◆ **Exercise input**
(* ===== verification/LedgerWitness.v ===== *)
(** * Concrete ledgers

    Three evaluations appended to an empty ledger, in the order of their
    evaluation times ([led_ok]) and out of that order ([led_late]), on which
    the theorems about the ledger are applied. *)
From S2P Require Import Prelude PyStr PyFloat Sha256 Json JsonFacts Datetime Ledger.
From S2P Require Import LedgerFacts LedgerConcurrency.

Open Scope string_scope.
Open Scope Z_scope.

Definition sample_event (minute : Z) (o : EvaluationOutcome) (hitl : option string)
    (d : json) : ComplianceEvaluationEvent :=
  {| ev_broker_id := "BRK-1"; ev_transaction_id := "TXN-" +:+ str_of_Z minute;
     ev_evaluated_at := Datetime (63000000000000000 + minute * 60000000) (Some 0);
     ev_circular_id := "SEBI/HO/2024/1"; ev_clause_hash := "a3f1"; ev_section_reference := "4.1";
     ev_rule_id := "rule-7"; ev_evaluation_result := o; ev_hitl_review_id := hitl;
     ev_details := d |}.

Definition noon : datetime := Datetime 63000000000000000 (Some 0).
Definition at_minute (m : Z) : datetime := Datetime (63000000000000000 + m * 60000000) (Some 0).

Definition append_all (t : ledger_table) (es : list ComplianceEvaluationEvent) : ledger_table :=
  fold_left (λ t e, match append_entry t e noon with Ok (t', _) => t' | Raise _ => t end) es t.

Definition empty_ledger : ledger_table := Table [] 1.

Definition sample_details : json := JObj [("b", JInt 2); ("a", JList [JBool true; JNull])].

Definition led_ok : ledger_table := Eval vm_compute in
  append_all empty_ledger
    [ sample_event 10 PASS None (JObj []); sample_event 20 FAIL None sample_details;
      sample_event 30 HITL_REVIEW (Some "case-1") (JObj []) ].

(** Evaluated at minutes 10, 30 and 20, in that order of appending. *)
Definition led_late : ledger_table := Eval vm_compute in
  append_all empty_ledger
    [ sample_event 10 PASS None (JObj []); sample_event 30 PASS None (JObj []);
      sample_event 20 FAIL None (JObj []) ].

(** [led_ok] read back through a driver that drops the time zone and reorders
    the keys of [details]. *)
Definition reread (r : LedgerEntry) : LedgerEntry :=
  let f := fields r in
  Entry (id r) (sequence_num r)
    (EventFields (broker_id f) (transaction_id f) (Datetime (utc_us (evaluated_at f)) None)
       (circular_id f) (clause_hash f) (section_reference f) (rule_id f) (evaluation_result f)
       (hitl_review_id f)
       (match details f with JObj kvs => JObj (List.rev kvs) | j => j end))
    (payload_digest r) (previous_hash r) (current_hash r) (created_at r).

Definition led_reread : ledger_table := Table (reread <$> rows led_ok) (next_id led_ok).

Lemma led_ok_chain : chain_ok led_ok.
Proof. apply check_rows_nil. vm_compute. reflexivity. Qed.
Lemma led_late_chain : chain_ok led_late.
Proof. apply check_rows_nil. vm_compute. reflexivity. Qed.

Lemma append_entry_witness :
  ∃ r, append_entry led_ok (sample_event 40 PASS None (JObj [])) noon
       = Ok (Table (rows led_ok ++ [r]) (next_id led_ok + 1), r)
     ∧ chain_ok (Table (rows led_ok ++ [r]) (next_id led_ok + 1))
     ∧ fields r = model_dump (sample_event 40 PASS None (JObj []))
     ∧ sequence_num r = Z.of_nat (length (rows led_ok)).
Proof. exact (append_entry_extends_chain led_ok _ noon led_ok_chain). Defined.

Lemma verify_chain_accepts_witness :
  valid (verify_chain led_late None None) = true
  ∧ breaks (verify_chain led_late None None) = []
  ∧ entries_checked (verify_chain led_late None None) = Z.of_nat (length (rows led_late)).
Proof. exact (verify_chain_accepts led_late led_late_chain). Defined.

Lemma led_ok_ordered : time_ordered led_ok.
Proof.
  unfold time_ordered. repeat constructor; vm_compute; discriminate.
Qed.

Lemma verify_chain_range_witness :
  valid (verify_chain led_ok (Some (at_minute 15)) (Some (at_minute 25))) = true.
Proof. exact (verify_chain_accepts_range led_ok _ _ led_ok_chain led_ok_ordered). Defined.

Lemma led_reread_same : Forall2 same_row (rows led_ok) (rows led_reread).
Proof. repeat constructor; vm_compute; reflexivity. Qed.

Lemma verify_chain_driver_witness : valid (verify_chain led_reread None None) = true.
Proof. exact (verify_chain_driver_roundtrip led_ok led_reread led_ok_chain led_reread_same). Defined.

(** A decision procedure for [NoCollision]. *)
Definition no_collisionb (msgs : list string) : bool :=
  let ds := (λ m, (m, sha256_hex m)) <$> msgs in
  forallb (λ d, forallb (λ d', negb (String.eqb d.2 d'.2) || String.eqb d.1 d'.1) ds) ds.

Lemma no_collisionb_sound msgs : no_collisionb msgs = true → NoCollision msgs.
Proof.
  unfold no_collisionb. cbv zeta. rewrite forallb_true_Forall Forall_forall. intros H m m' Hm Hm' E.
  specialize (H (m, sha256_hex m)). rewrite forallb_true_Forall Forall_forall in H.
  assert (∀ x, x ∈ msgs → (x, sha256_hex x) ∈ ((λ m, (m, sha256_hex m)) <$> msgs)) as Hin.
  { intros x Hx. apply list_elem_of_fmap. by exists x. }
  specialize (H (Hin _ Hm) _ (Hin _ Hm')). cbn [fst snd] in H.
  apply orb_true_iff in H as [H|H]; breflect; [by rewrite E in H|done].
Qed.

Lemma led_pair_no_collision : NoCollision (messages led_ok ++ messages led_reread).
Proof. apply no_collisionb_sound. vm_compute. reflexivity. Qed.

Definition well_placedb (t : ledger_table) : bool :=
  forallb (λ r, (0 <=? sequence_num r) && (0 <=? utc_us (evaluated_at (fields r)))
                && (utc_us (evaluated_at (fields r)) <? 3652059 * us_per_day)) (rows t).

Lemma well_placedb_sound t : well_placedb t = true →
  Forall (λ r, 0 <= sequence_num r ∧ event_in_calendar (fields r)) (rows t).
Proof.
  unfold well_placedb. rewrite forallb_true_Forall. intros H. eapply Forall_impl; [exact H|].
  intros r Hr. cbn in Hr. breflect. unfold event_in_calendar, in_calendar. lia.
Qed.

Lemma tamper_evident_witness :
  Forall2 same_row (order_by_seq (rows led_ok)) (order_by_seq (rows led_reread)).
Proof.
  apply (verify_chain_tamper_evident led_ok led_reread).
  - apply well_placedb_sound. vm_compute. reflexivity.
  - apply well_placedb_sound. vm_compute. reflexivity.
  - exact led_pair_no_collision.
  - vm_compute. reflexivity.
  - vm_compute. reflexivity.
  - eexists. vm_compute. reflexivity.
  - vm_compute. reflexivity.
Defined.

(** A range check can report a break on an intact ledger: when a row was
    evaluated earlier than the row appended before it, a time range can skip a
    row in the middle, and the verifier reports the skipped sequence number as
    a missing row. *)
Theorem verify_chain_range_false_alarm :
  chain_ok led_late
  ∧ valid (verify_chain led_late None None) = true
  ∧ cb_sequence_num <$> breaks (verify_chain led_late None (Some (at_minute 25))) = [2; 2].
Proof. split; [exact led_late_chain|]. split; vm_compute; reflexivity. Qed.

(** ** Concurrent writers *)
Definition two_events : list ComplianceEvaluationEvent :=
  [sample_event 40 PASS None (JObj []); sample_event 50 FAIL None (JObj [])].
Definition ev1 : ComplianceEvaluationEvent := sample_event 40 PASS None (JObj []).
Definition ev2 : ComplianceEvaluationEvent := sample_event 50 FAIL None (JObj []).
Definition row1 : LedgerEntry := build_row (_last_entry led_ok) (model_dump ev1) (next_id led_ok) noon.
Definition led_next : ledger_table := Table (rows led_ok ++ [row1]) (next_id led_ok + 1).

(** Two unlocked writers read the same last row; the first commits, the
    second is rejected. *)
Lemma unlocked_run :
  rtc (step false) (start led_ok two_events) (System (Table (rows led_next) 9) None [Committed ev1; RolledBack ev2]).
Proof.
  eapply rtc_l; [by apply (step_begin false led_ok None _ 0 ev1 None)|].
  eapply rtc_l; [by apply (step_begin false led_ok None _ 1 ev2 None)|].
  eapply rtc_l; [by apply (step_read false led_ok None _ 0 ev1)|].
  eapply rtc_l; [by apply (step_read false led_ok None _ 1 ev2)|].
  eapply rtc_l.
  { eapply (step_commit false led_ok None _ 0 ev1 _ noon led_next); [reflexivity|]. vm_compute. reflexivity. }
  eapply rtc_l.
  { eapply (step_conflict false led_next _ _ 1 ev2 _ noon 9); [reflexivity|]. vm_compute. reflexivity. }
  constructor.
Qed.

Lemma concurrent_appends_witness :
  chain_ok (Table (rows led_next) 9)
  ∧ fields <$> rows led_next ≡ₚ ((fields <$> rows led_ok) ++ [model_dump ev1])%list.
Proof. exact (concurrent_appends_keep_chain false led_ok two_events _ led_ok_chain unlocked_run). Defined.

Definition locked_state : system :=
  System led_ok (Some 1%nat) [Idle ev1; HasRead ev2 (_last_entry led_ok)].

Lemma locked_run : nsteps (step true) 2 (start led_ok two_events) locked_state.
Proof.
  eapply nsteps_l; [by apply (step_begin true led_ok None _ 1 ev2 (Some 1%nat))|].
  eapply nsteps_l; [by apply (step_read true led_ok (Some 1%nat) _ 1 ev2)|]. constructor.
Qed.

Lemma locked_writer_witness :
  is_ok (insert_row led_ok (build_row (_last_entry led_ok) (model_dump ev2) (next_id led_ok) noon)) = true
  ∧ (∀ j w, writers locked_state !! j = Some w → in_transaction w = true → j = 1%nat).
Proof.
  exact (locked_writer_never_conflicts led_ok two_events locked_state 1 ev2 _ noon led_ok_chain
    (rtc_nsteps_2 _ _ _ locked_run) eq_refl).
Defined.

Lemma concurrent_progress_witness :
  (2 <= 3 * length two_events)%nat
  ∧ (forallb finished (writers locked_state) = true
     ∨ ∃ s', step true locked_state s' ∧ no_new_rollback locked_state s').
Proof. exact (concurrent_appends_progress led_ok two_events 2 locked_state led_ok_chain locked_run). Defined.
Definition record_outcome (s : NegotiationTranscriptStore) (res : NegotiationResult) (fails : bool)
  : NegotiationTranscriptStore :=
  if fails then s
  else
    let completed := match nres_completed_at res with Some d => iso_utc (utc_us d) | None => "" end in
    Transcript
      (hset (ts_summary s) (negotiation_id res)
         [ ("transaction_id", nres_transaction_id res);
           ("status", negotiation_value (nres_status res));
           ("final_decision", decision_value (final_decision res));
           ("round_count", str_of_Z (Z.of_nat (length (nres_rounds res))));
           ("hitl_case_id", str_or (nres_hitl_case_id res) "");
           ("completed_at", completed) ])
      (rpush (ts_rounds s) (negotiation_id res)
         (OutcomeRecord (nres_status res) (final_decision res) (arbiter_resolution res) (reasoning_tree res)
            (nres_hitl_case_id res) (nres_completed_at res))).

Definition get_summary (s : NegotiationTranscriptStore) (id : string) : option (gmap string string) :=
  match ts_summary s !! id with
  | Some m => if bool_decide (m = ∅) then None else Some m
  | None => None
  end.
Definition get_transcript (s : NegotiationTranscriptStore) (id : string) : list transcript_record :=
  default [] (ts_rounds s !! id).

(** ** [orchestrator.py] *)
Definition should_negotiate (policy_outcomes : list PolicyOutcome) (agents : list DomainAgent) : bool :=
  let domains := map domain (List.filter (λ a, match scoped_outcomes a policy_outcomes with [] => false | _ => true end) agents) in
  Nat.leb 2 (length (remove_dups domains)).

Record negotiation_config := Config
  { cfg_agents : list DomainAgent
  ; cfg_threshold : spec_float
  ; cfg_max_rounds : Z
  ; cfg_min_confidence : spec_float }.

Section orchestrator.
Context (cfg : negotiation_config) (started_at now : datetime).
(* ===== verification/Chunker.v ===== *)
(** * Chunking: [src/app/parsing/chunker.py], and [src/app/services/pipeline.py]

    Elements are grouped under the clause they belong to, a group becomes the
    text of a clause, and an oversized text is split at sentence ends.  At the
    end the parse service, from bytes to a parse result. *)
From S2P Require Import Prelude PyStr PyText Json Datetime Taxonomy DocModels Extractor.

Open Scope string_scope.
Open Scope Z_scope.

(** ** Grouping *)
Record grouping := Grouping
  { gr_groups : list (list DocumentElement)
  ; gr_current : list DocumentElement
  ; gr_clause : option string }.

(** [groups.append(current)] when it is not empty *)
Definition flush (g : grouping) : list (list DocumentElement) :=
  match gr_current g with [] => gr_groups g | c => (gr_groups g ++ [c])%list end.

Definition group_step (g : grouping) (el : DocumentElement) : grouping :=
  match el_kind el with
  | FOOTNOTE =>
      match gr_current g with
      | [] => Grouping (gr_groups g ++ [[el]])%list [] (gr_clause g)
      | c => Grouping (gr_groups g) (c ++ [el])%list (gr_clause g)
      end
  | CLAUSE | SECTION_HEADER =>
      if bool_decide (el_clause_number el = gr_clause g)
      then Grouping (gr_groups g) (gr_current g ++ [el])%list (el_clause_number el)
      else Grouping (flush g) [el] (el_clause_number el)
  | _ =>
      match gr_current g with
      | [] => Grouping (gr_groups g) [el] (el_clause_number el)
      | c => Grouping (gr_groups g) (c ++ [el])%list (gr_clause g)
      end
  end.

Definition _group_by_clause (elements : list DocumentElement) : list (list DocumentElement) :=
  flush (fold_left group_step elements (Grouping [] [] None)).

(** ** Splitting *)
Definition ends_sentence (c : option ascii) : bool :=
  match c with Some c => Ascii.eqb c "." || Ascii.eqb c ";" || Ascii.eqb c ":" | None => false end.
Definition starts_sentence (c : ascii) : bool := is_upper c || Ascii.eqb c "(".

(** [_SENTENCE_BOUNDARY.split(text)] for the pattern
    [(?<=[.;:])\s+(?=[A-Z(])]: [prev] is the last character before the run of
    blanks [ws]. *)
Fixpoint sentences_from (prev : option ascii) (cur ws s : string) : list string :=
  match s with
  | "" => [cur +:+ ws]
  | String c s' =>
      if is_space c then sentences_from prev cur (ws +:+ String c "") s'
      else if negb (String.eqb ws "") && ends_sentence prev && starts_sentence c
      then cur :: sentences_from (Some c) (String c "") "" s'
      else sentences_from (Some c) (cur +:+ ws +:+ String c "") "" s'
  end.
Definition split_sentences (text : string) : list string := sentences_from None "" "" text.

(** [buf[i : i + max_chars] for i in range(0, len(buf), max_chars)] *)
Fixpoint wrap_from (fuel n : nat) (s : string) : list string :=
  match fuel with
  | O => []
  | S fuel' => if Nat.eqb (ulen s) 0 then [] else utake n s :: wrap_from fuel' n (udrop n s)
  end.
Definition hard_wrap (max_chars : Z) (buf : string) : res parsing_error (list string) :=
  if max_chars =? 0 then Raise (BuiltinValueError "range() arg 3 must not be zero")
  else if max_chars <? 0 then Ok []
  else Ok (wrap_from (ulen buf) (Z.to_nat max_chars) buf).

(** [f"{a} {b}".strip() if a else b] *)
Definition glue (a b : string) : string := if String.eqb a "" then b else strip (a +:+ " " +:+ b).

Fixpoint split_loop (max_chars overlap_chars : Z) (fragments : list string) (buf : string)
    (sentences : list string) : res parsing_error (list string) :=
  match sentences with
  | [] => Ok (if String.eqb buf "" then fragments else fragments ++ [buf])%list
  | sentence :: sentences' =>
      let candidate := glue buf sentence in
      if py_len candidate <=? max_chars
      then split_loop max_chars overlap_chars fragments candidate sentences'
      else
        let fragments := (if String.eqb buf "" then fragments else fragments ++ [buf])%list in
        let tail := if String.eqb buf "" then "" else slice_from (- overlap_chars) buf in
        let buf := glue tail sentence in
        if max_chars <? py_len buf then
          res_bind (hard_wrap max_chars buf) (λ pieces,
            split_loop max_chars overlap_chars (fragments ++ pieces)%list "" sentences')
        else split_loop max_chars overlap_chars fragments buf sentences'
  end.

Definition _split_long_text (text : string) (max_chars overlap_chars : Z) : res parsing_error (list string) :=
  if py_len text <=? max_chars then Ok [text]
  else
    res_bind (split_loop max_chars overlap_chars [] "" (split_sentences text)) (λ fragments,
      Ok (match fragments with [] => [text] | _ => fragments end)).

(** ** Chunks *)
Definition body_part (el : DocumentElement) : option string :=
  match el_kind el with
  | FOOTNOTE => None
  | TABLE => Some ("[TABLE]" +:+ String newline "" +:+ el_text el +:+ String newline "" +:+ "[/TABLE]")
  | _ => Some (el_text el)
  end.

Definition _group_to_chunk_text (group : list DocumentElement) : string * list string * bool :=
  (join (String newline "")
     (List.filter (λ p, negb (String.eqb (strip p) "")) (omap body_part group)),
   map el_text (List.filter (λ el, bool_decide (el_kind el = FOOTNOTE)) group),
   existsb (λ el, bool_decide (el_kind el = TABLE)) group).

(** [min(pages) if pages else None] and [max] *)
Definition min_page (l : list Z) : option Z := match l with [] => None | n :: l' => Some (fold_left Z.min l' n) end.
Definition max_page (l : list Z) : option Z := match l with [] => None | n :: l' => Some (fold_left Z.max l' n) end.

Section chunker.
Context (nfkc : string → string) (uuid4 : Z → string) (settings : Settings) (metadata : CircularMetadata).

(** The element a group is named after: the first with a clause number. *)
Definition anchor_of (first : DocumentElement) (group : list DocumentElement) : DocumentElement :=
  default first (find (λ e, truthy (el_clause_number e)) group).

(** The chunks of a group, [n] chunks having been built before. *)
Definition fragment_chunk (n : Z) (group : list DocumentElement) (anchor : DocumentElement)
    (footnotes : list string) (contains_table : bool) (count : Z) (idx : Z) (fragment : string) : ClauseChunk :=
  let pages := omap el_page_number group in
  Chunk (uuid4 (n + idx))
    (sha256_of_clause nfkc (me_circular_number metadata) (el_clause_number anchor) fragment)
    fragment (el_clause_number anchor) (el_section_path anchor) (last (el_section_path anchor))
    (min_page pages) (max_page pages)
    (if idx =? 0 then footnotes else []) (contains_table && (idx =? 0))
    (me_circular_number metadata) (me_issue_date metadata) (me_source_url metadata)
    (me_source_filename metadata) (me_source_retrieved_at metadata)
    (me_source_document_sha256 metadata) (me_regulator metadata) (me_document_type metadata)
    [("fragment_index", JInt idx); ("fragment_count", JInt count);
     ("source_document_sha256", opt_str (me_source_document_sha256 metadata))].

Definition group_chunks (n : Z) (group : list DocumentElement) : res parsing_error (list ClauseChunk) :=
  match group with
  | [] => Ok []
  | first :: _ =>
      let '(body, footnotes, contains_table) := _group_to_chunk_text group in
      let text := strip body in
      if (py_len text <? chunk_min_chars settings) && negb contains_table then Ok []
      else
        res_bind (_split_long_text text (chunk_max_chars settings) (chunk_overlap_chars settings))
          (λ fragments,
             Ok (imap (λ i fragment,
                   fragment_chunk n group (anchor_of first group) footnotes contains_table
                     (Z.of_nat (length fragments)) (Z.of_nat i) fragment) fragments))
  end.

Fixpoint chunk_groups (chunks : list ClauseChunk) (groups : list (list DocumentElement))
  : res parsing_error (list ClauseChunk) :=
  match groups with
  | [] => Ok chunks
  | group :: groups' =>
      res_bind (group_chunks (Z.of_nat (length chunks)) group) (λ new,
        chunk_groups (chunks ++ new)%list groups')
  end.

Definition chunk_elements (elements : list DocumentElement) : res parsing_error (list ClauseChunk) :=
  match elements with
  | [] => Raise (ChunkingError "No elements provided for chunking.")
  | _ =>
      res_bind (chunk_groups [] (_group_by_clause elements)) (λ chunks,
        match chunks with
        | [] => Raise (ChunkingError "Chunking produced zero chunks from a non-empty element set.")
        | _ => Ok chunks
        end)
  end.
End chunker.

(** * From bytes to a parse result: [src/app/services/pipeline.py]

    Extraction, chunking and the optional translation of chunks, with the
    digests of the document and of its text.  Language detection and
    translation are parameters; temporary files and the concurrency gate are
    left out. *)

Open Scope string_scope.
Open Scope Z_scope.

(** What [process_regional_text] gives for a text. *)
Record RegionalDocumentResult := Regional
  { rd_translated_text : string
  ; rd_requires_human_review : bool
  ; rd_localization : json      (* what is kept of it in [extra] *) }.
Inductive translation :=
| Translated (result : RegionalDocumentResult)
| UnsupportedLanguageError
| TranslationFailed.

Section service.
Context (nfkc : string → string) (uuid4 : Z → string) (settings : Settings).
Context (detect_regional_language : string → option string)
        (process_regional_text : string → string → translation).

(** [build_translated_clause_chunk]: every field but the text is kept. *)
Definition build_translated_clause_chunk (c : ClauseChunk) (result : RegionalDocumentResult) : ClauseChunk :=
  Chunk (ck_chunk_id c) (ck_sha256 c) (rd_translated_text result) (ck_clause_number c)
    (ck_section_path c) (ck_section_title c) (ck_page_start c) (ck_page_end c) (ck_footnotes c)
    (ck_contains_table c) (ck_circular_number c) (ck_issue_date c) (ck_source_url c)
    (ck_source_filename c) (ck_source_retrieved_at c) (ck_source_document_sha256 c)
    (ck_regulator c) (ck_document_type c)
    (List.filter (λ '(k, _), negb (String.eqb k "localization")) (ck_extra c)
     ++ [("localization", rd_localization result)])%list.

Definition _translate_one_chunk (c : ClauseChunk) : ClauseChunk * option string :=
  match detect_regional_language (ck_text c) with
  | None => (c, None)
  | Some language =>
      if String.eqb language "en" then (c, None)
      else
        match process_regional_text (ck_text c) language with
        | UnsupportedLanguageError => (c, None)
        | TranslationFailed =>
            (c, Some ("Chunk " +:+ ck_chunk_id c +:+ ": translation failed (" +:+ language
                      +:+ " -> en); kept original text, needs manual review."))
        | Translated result =>
            (build_translated_clause_chunk c result,
             if rd_requires_human_review result
             then Some ("Chunk " +:+ ck_chunk_id c +:+ ": " +:+ language
                        +:+ " -> en translation failed verification "
                        +:+ "or has unresolved entity alignments; flagged for HITL review before extraction.")
             else None)
        end
  end.

Definition _localize_chunks (chunks : list ClauseChunk) : list ClauseChunk * list string :=
  if negb (localization_enabled settings) then (chunks, [])
  else (map (λ c, (_translate_one_chunk c).1) chunks, omap (λ c, (_translate_one_chunk c).2) chunks).

Definition valid_url (u : string) : bool :=
  startswith "http://" u || startswith "https://" u || startswith "ftp://" u.

(** The header with the source of the document filled in. *)
Definition set_source (m : CircularMetadata) (url filename : option string) (retrieved_at : option datetime)
    (sha : string) : CircularMetadata :=
  Metadata (me_circular_number m) (me_issue_date m) (me_title m) url filename retrieved_at
    (me_department m) (me_regulator m) (me_document_type m) (Some sha) (me_extracted_text_sha256 m).
Definition set_text_digest (m : CircularMetadata) (sha : string) : CircularMetadata :=
  Metadata (me_circular_number m) (me_issue_date m) (me_title m) (me_source_url m) (me_source_filename m)
    (me_source_retrieved_at m) (me_department m) (me_regulator m) (me_document_type m)
    (me_source_document_sha256 m) (Some sha).

Definition blank_line : string := String newline (String newline "").

(** [extracted] is what [extract_pdf] gives for the bytes. *)
Definition parse_pdf_bytes (file_bytes : string) (filename source_url : option string)
    (source_retrieved_at : option datetime)
    (extracted : res parsing_error (CircularMetadata * list DocumentElement))
  : res parsing_error ParseResult :=
  let valid_source_url :=
    match source_url with Some u => if valid_url u then Some u else None | None => None end in
  let source_document_sha256 := sha256_of_bytes file_bytes in
  res_bind extracted (λ '(metadata, elements),
    let metadata := set_source metadata valid_source_url filename source_retrieved_at source_document_sha256 in
    let warnings :=
      (match me_circular_number metadata with
       | None => ["Could not auto-detect circular_number; consider supplying it explicitly."]
       | Some _ => [] end
       ++ match me_issue_date metadata with
          | None => ["Could not auto-detect issue_date; consider supplying it explicitly."]
          | Some _ => [] end)%list in
    res_bind (chunk_elements nfkc uuid4 settings metadata elements) (λ chunks,
      let '(chunks, localization_warnings) := _localize_chunks chunks in
      let combined_text :=
        match chunks with
        | [] => join blank_line (map el_text elements)
        | _ => join blank_line (map ck_text chunks)
        end in
      let extracted_text_sha256 := sha256_of_extracted_text nfkc combined_text in
      Ok (Parsed (set_text_digest metadata extracted_text_sha256) chunks (Z.of_nat (length elements))
            (warnings ++ localization_warnings)%list valid_source_url filename source_retrieved_at
            (Some source_document_sha256) (Some extracted_text_sha256)))).
End service.
Lemma approve_transaction_inv d id by_ notes now x :
  db_inv d → approve_transaction d id by_ notes now = Ok x → db_inv x.1.1.1.
Proof.
  intros HI H. unfold approve_transaction in H.
  apply res_bind_Ok in H as (review & (Hin & _ & _)%pending_review_Ok & H).
  destruct (rv_compiled_rule_id review) as [rid|] eqn:Er.
  - destruct (rule_of d rid) as [rule|] eqn:Eq; [|done].
    apply rule_of_Some in Eq as [Hrule <-].
    set (approve := λ r, set_approved (set_resolution r APPROVED_STATUS by_ notes now)
                           (Some (ru_rule_version rule)) (approved_digest rule)) in H.
    set (d2 := update_rule (update_review d (rv_id review) approve) (ru_id rule)
                 (λ r, set_rule_digest r (approved_digest rule))) in H.
    destruct (apply_gate d2 rule) as [d3 act] eqn:Eg. injection H as <-. cbn [fst].
    apply approve_circular_inv. replace d3 with (apply_gate d2 rule).1 by by rewrite Eg.
    apply apply_gate_inv.
    + apply update_rules_quiet_inv; try done. apply update_review_inv; try done.
      intros v. by apply set_resolution_check.
    + unfold d2. simpl. intros r (r0 & Hr0 & ->)%elem_of_update_where.
      destruct (_ =? _); simpl; intros E;
        by rewrite (NoDup_map_same _ _ _ _ (di_rule_ids _ HI) Hr0 Hrule E).
  - injection H as <-. cbn [fst]. apply approve_circular_inv, update_review_inv; try done.
    intros v. by apply set_resolution_check.
Qed.

Lemma block_rule_inv d rule keep : db_inv d → db_inv (block_rule d rule keep).
Proof. intros HI. destruct rule; [|done]. by apply update_rules_inactive_inv. Qed.

(** After [block_rule] no row of the rule is active. *)
Lemma block_rule_inactive d rid keep r :
  r ∈ d_rules (block_rule d (Some rid) keep) → ru_id r = rid → ru_is_active r = false.
Proof.
  intros (r0 & _ & ->)%elem_of_update_where. destruct (Z.eqb_spec (ru_id r0) rid); done.
Qed.

Lemma reject_review_inv d id by_ notes now x :
  db_inv d → reject_review d id by_ notes now = Ok x → db_inv x.1.
Proof.
  intros HI H. unfold reject_review in H.
  apply res_bind_Ok in H as (review & (Hin & _ & _)%pending_review_Ok & H).
  set (d2 := update_review _ _ _) in H.
  assert (HI2 : db_inv d2).
  { apply update_review_inv; try done; [by apply block_rule_inv|intros v; by apply set_resolution_check|].
    intros r v Hr Ha Hv E Hrv. exfalso.
    assert (v = review) as ->.
    { apply (NoDup_map_same rv_id (d_reviews d)); [apply (di_review_ids _ HI)| |done..].
      by destruct (rv_compiled_rule_id review). }
    simpl in Hrv. rewrite Hrv in Hr. rewrite (block_rule_inactive _ _ _ _ Hr) in Ha; done. }
  injection H as <-. cbn [fst].
  destruct (review_circular d2 review) as [[cl ci]|] eqn:E; [|done].
  apply review_circular_Some in E. destruct (String.eqb _ _); [done|].
  by apply move_circular_inv.
Qed.

Lemma request_revision_inv d id by_ notes now x :
  db_inv d → request_revision d id by_ notes now = Ok x → db_inv x.1.
Proof.
  intros HI H. unfold request_revision in H.
  apply res_bind_Ok in H as (review & (Hin & _ & _)%pending_review_Ok & H).
  set (d2 := update_review _ _ _) in H.
  assert (HI2 : db_inv d2).
  { apply update_review_inv; try done; [by apply block_rule_inv|].
    intros v Hv. by apply (set_resolution_check _ "REVISION_REQUIRED" by_ notes now) in Hv. }
  destruct (review_circular d2 review) as [[cl ci]|] eqn:E; [|by injection H as <-].
  destruct (one_of ["AWAITING_HITL"; "APPROVED"] _); [done|by injection H as <-].
Qed.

◆ **Your assignment**
From the records above, count the lines in which the string "DomainAgent" is found, and answer with the number alone.

◆ **Solution to this task**
2